Exercise requirements >> Search the records below for the word "Epre". Pull out each line that has it.

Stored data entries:
*****
(** The run of [AwaitStopSignal] up to its receive. *)
Lemma AwaitStopSignal_until_receive d p :
  eutt eq
    (interp_state handle (AwaitStopSignal d) p)
    (ITree.bind
       (handle _ Receive
          (mkProcess (pending p)
             (Some [Interrupt; SIGINT; SIGTERM; SIGHUP; SIGQUIT; SIGABRT])
             (calls p
                ++ [CNotify
                      [Interrupt; SIGINT; SIGTERM; SIGHUP; SIGQUIT; SIGABRT]])
             (shutdown_error p)))
       (fun st =>
          interp_state handle
            (err <- ITree.trigger (Shutdown d) ;; Ret (snd st, err))
            (fst st))).
Proof.
  unfold AwaitStopSignal.
  rewrite interp_state_bind, interp_state_trigger. cbn.
  rewrite bind_ret_l. cbn.
  rewrite interp_state_bind, interp_state_trigger. reflexivity.
Qed.

(** C8. [AwaitStopSignal] registers for interrupt, terminate, hangup, quit
    and abort, and for nothing else: signals outside these five pass by.
    Its calls are, in this order: the registration, the receive of the
    first of the five signals to arrive, and one [Shutdown] with the
    timeout it was given; it returns that signal with the error of that
    [Shutdown].  As long as none of the five arrives it stays parked at the
    receive: the registration is then its only call, and [Shutdown] has not
    been called. *)
Theorem AwaitStopSignal_first_stop_signal
  (stopTimeout : Duration) (p : process) :
  (forall pre s post,
      pending p = pre ++ s :: post ->
      (forall x, In x pre -> ~ stop_signal x) ->
      stop_signal s ->
      eutt eq
        (interp_state handle (AwaitStopSignal stopTimeout) p)
        (Ret (mkProcess post
                (Some [Interrupt; SIGINT; SIGTERM; SIGHUP; SIGQUIT; SIGABRT])
                (calls p
                   ++ [CNotify
                         [Interrupt; SIGINT; SIGTERM; SIGHUP; SIGQUIT;
                          SIGABRT];
                       CReceive s;
                       CShutdown stopTimeout])
                (shutdown_error p),
              (s, shutdown_error p stopTimeout))))
  /\ ((forall x, In x (pending p) -> ~ stop_signal x) ->
      eutt eq
        (interp_state handle (AwaitStopSignal stopTimeout) p)
        (parked
           (mkProcess (pending p)
              (Some [Interrupt; SIGINT; SIGTERM; SIGHUP; SIGQUIT; SIGABRT])
              (calls p
                 ++ [CNotify
                       [Interrupt; SIGINT; SIGTERM; SIGHUP; SIGQUIT;
                        SIGABRT]])
              (shutdown_error p)))).
Proof.
  split.
  - intros pre s post Hp Hpre Hs.
    rewrite AwaitStopSignal_until_receive. cbn.
    rewrite Hp, first_relayed_found.
    + rewrite bind_ret_l. cbn.
      rewrite interp_state_bind, interp_state_trigger. cbn.
      rewrite bind_ret_l. cbn. rewrite interp_state_ret.
      rewrite <- !app_assoc. reflexivity.
    + intros x Hx. apply relays_other_signals. now apply Hpre.
    + now apply relays_stop_signals.
  - intros Hnone. rewrite AwaitStopSignal_until_receive. cbn.
    rewrite first_relayed_none.
    + unfold parked. rewrite bind_bind.
      apply eqit_bind; [reflexivity|]. intros [].
    + intros x Hx. apply relays_other_signals. now apply Hnone.
Qed.

(** A process that receives signal 10, then terminate, then interrupt, and
    whose engine answers the shutdown with a timeout error. *)
Lemma AwaitStopSignal_first_stop_signal_witness :
  stop_signal SIGTERM
  /\ ~ stop_signal 10
  /\ eutt eq
       (interp_state handle (AwaitStopSignal 5000000000)
          (mkProcess [10; SIGTERM; SIGINT] None []
             (fun _ => Some (ForeignError "shutdown timed out"))))
       (Ret (mkProcess [SIGINT]
               (Some [Interrupt; SIGINT; SIGTERM; SIGHUP; SIGQUIT; SIGABRT])
               [CNotify
                  [Interrupt; SIGINT; SIGTERM; SIGHUP; SIGQUIT; SIGABRT];
                CReceive SIGTERM;
                CShutdown 5000000000]
               (fun _ => Some (ForeignError "shutdown timed out")),
             (SIGTERM, Some (ForeignError "shutdown timed out")))).
Proof.
  assert (Hterm : stop_signal SIGTERM) by (right; left; reflexivity).
  assert (Hother : ~ stop_signal 10).
  { intros [H | [H | [H | [H | H]]]]; discriminate H. }
  split; [exact Hterm|]. split; [exact Hother|].
  apply (proj1 (AwaitStopSignal_first_stop_signal 5000000000
                  (mkProcess [10; SIGTERM; SIGINT] None []
                     (fun _ => Some (ForeignError "shutdown timed out"))))
           [10] SIGTERM [SIGINT] eq_refl).
  - intros x [<- | []]. exact Hother.
  - exact Hterm.
Defined.

End StopFacts.

(** * Further properties of the package *)

(** ** Guards *)

(** A function returns nil exactly when its call passes the guards, whatever
    the record. *)
Lemma to_Option_valid ParseIP default_host s c :
  snd (to_Option ParseIP default_host s c) = None <-> valid ParseIP s = true.
Proof.
  destruct s; cbn; try tauto.
  - unfold WithHost, UnmarshalText.
    destruct (String.eqb host0 ""), (String.eqb host0 "localhost"); cbn;
      try tauto.
    destruct (ParseIP host0); cbn; split; congruence.
  - unfold WithPort. rewrite Z.leb_antisym.
    destruct (port0 <? 0); cbn; split; congruence.
  - unfold WithSocketFastOpenQueueLen. rewrite Z.leb_antisym.
    destruct (len <? 0); cbn; split; congruence.
  - unfold WithBallast. rewrite Z.ltb_antisym.
    destruct (sizeInMiB <=? 0); cbn; split; congruence.
Qed.

(** A function that returns an error has not touched the record. *)
Lemma to_Option_error_frame ParseIP default_host s c e :
  snd (to_Option ParseIP default_host s c) = Some e ->
  fst (to_Option ParseIP default_host s c) = c.
Proof.
  destruct s; unfold_options; split_conditions; cbn; congruence.
Qed.

(** The loop over valid calls ends well, from every record. *)
Lemma apply_valid_settings ParseIP default_host cs :
  forallb (valid ParseIP) cs = true ->
  forall i c, exists cfg,
    apply_options i (map (to_Option ParseIP default_host) cs) c
    = (map EApply (seq i (List.length cs)), Ok cfg).
Proof.
  induction cs as [|s cs IH]; cbn; intros Hv i c.
  - now exists c.
  - apply andb_true_iff in Hv as [Hs Hcs].
    apply (to_Option_valid ParseIP default_host s c) in Hs.
    destruct (to_Option ParseIP default_host s c) as [c' err]. cbn in Hs.
    subst err. destruct (IH Hcs (S i) c') as [cfg E].
    exists cfg. now rewrite E.
Qed.

(** A loop that ends well went over valid calls only. *)
Lemma apply_settings_Ok_valid ParseIP default_host cs i c tr cfg :
  apply_options i (map (to_Option ParseIP default_host) cs) c = (tr, Ok cfg) ->
  forallb (valid ParseIP) cs = true.
Proof.
  revert i c tr. induction cs as [|s cs IH]; cbn; intros i c tr H;
    [reflexivity|].
  destruct (to_Option ParseIP default_host s c) as [c' [e|]] eqn:Es;
    cbn in H; [discriminate|].
  apply andb_true_iff. split.
  - apply (to_Option_valid ParseIP default_host s c). now rewrite Es.
  - destruct (apply_options (S i) _ c') as [tr' r] eqn:E.
    injection H as _ ->. now apply (IH (S i) c' tr').
Qed.

(** The error of a failing call is the same on every record. *)
Lemma to_Option_error_fixed ParseIP default_host s c c' e e' :
  snd (to_Option ParseIP default_host s c) = Some e ->
  snd (to_Option ParseIP default_host s c') = Some e' ->
  e = e'.
Proof.
  destruct s; unfold_options; split_conditions; cbn in *; congruence.
Qed.

(** The loop ends at the first call that does not pass its guard, with the
    error of that call. *)
Lemma apply_first_invalid ParseIP default_host pre s post i c :
  forallb (valid ParseIP) pre = true ->
  valid ParseIP s = false ->
  exists e,
    snd (to_Option ParseIP default_host s zero_options) = Some e
    /\ apply_options i
         (map (to_Option ParseIP default_host) (pre ++ s :: post)) c
       = (map EApply (seq i (S (List.length pre))), Err e).
Proof.
  intros Hpre Hs.
  destruct (apply_valid_settings ParseIP default_host pre Hpre i c)
    as [c1 Epre].
  assert (Herr : forall o, exists e,
             snd (to_Option ParseIP default_host s o) = Some e).
  { intros o.
    destruct (snd (to_Option ParseIP default_host s o)) as [e|] eqn:E;
      [now exists e|].
    apply to_Option_valid in E. congruence. }
  destruct (Herr c1) as [e He]. destruct (Herr zero_options) as [e0 He0].
  assert (e = e0) as <- by (eapply to_Option_error_fixed; eauto).
  exists e. split; [exact He0|].
  rewrite map_app. cbn [map].
  rewrite (apply_options_first_error _ _ _ _ _ _ _ _ Epre He).
  now rewrite length_map, seq_S, map_app.
Qed.

(** A sequence with an invalid call has a first one. *)
Lemma first_invalid ParseIP cs :
  forallb (valid ParseIP) cs = false ->
  exists pre s post,
    cs = pre ++ s :: post
    /\ forallb (valid ParseIP) pre = true
    /\ valid ParseIP s = false.
Proof.
  induction cs as [|x cs IH]; cbn; [discriminate|].
  destruct (valid ParseIP x) eqn:Ex; cbn.
  - intros H. destruct (IH H) as (pre & s & post & -> & Hpre & Hs).
    exists (x :: pre), s, post. cbn. now rewrite Ex.
  - intros _. now exists [], x, cs.
Qed.

(** X1. Whether the function of a constructor call fails depends on the
    arguments of the call alone, not on the record it is applied to nor on
    the options before it; a failing function leaves the record as it was;
    and the option loop of [New] ends well exactly when every call passes
    its guard, otherwise with the error of the first call that does not. *)
Theorem options_fail_independently ParseIP default_host :
  (forall s c,
      snd (to_Option ParseIP default_host s c) = None
      <-> valid ParseIP s = true)
  /\ (forall s c,
         valid ParseIP s = false ->
         fst (to_Option ParseIP default_host s c) = c)
  /\ (forall cs i c,
         (exists tr cfg,
             apply_options i (map (to_Option ParseIP default_host) cs) c
             = (tr, Ok cfg))
         <-> forallb (valid ParseIP) cs = true)
  /\ (forall pre s post i c,
         forallb (valid ParseIP) pre = true ->
         valid ParseIP s = false ->
         exists e,
           snd (to_Option ParseIP default_host s zero_options) = Some e
           /\ outcome
                (apply_options i
                   (map (to_Option ParseIP default_host) (pre ++ s :: post))
                   c)
              = Err e).
Proof.
  split; [|split; [|split]].
  - intros s c. apply to_Option_valid.
  - intros s c Hs.
    destruct (snd (to_Option ParseIP default_host s c)) as [e|] eqn:E.
    + now apply to_Option_error_frame with e.
    + apply to_Option_valid in E. congruence.
  - intros cs i c. split.
    + intros (tr & cfg & H). now apply apply_settings_Ok_valid in H.
    + intros Hv.
      destruct (apply_valid_settings ParseIP default_host cs Hv i c)
        as [cfg E].
      eauto.
  - intros pre s post i c Hpre Hs.
    destruct (apply_first_invalid ParseIP default_host pre s post i c
                Hpre Hs) as (e & He & Hrun).
    exists e. split; [exact He|]. now rewrite Hrun.
Qed.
*****
Exercise output >>
    as [c1 Epre].
  rewrite (apply_options_first_error _ _ _ _ _ _ _ _ Epre He).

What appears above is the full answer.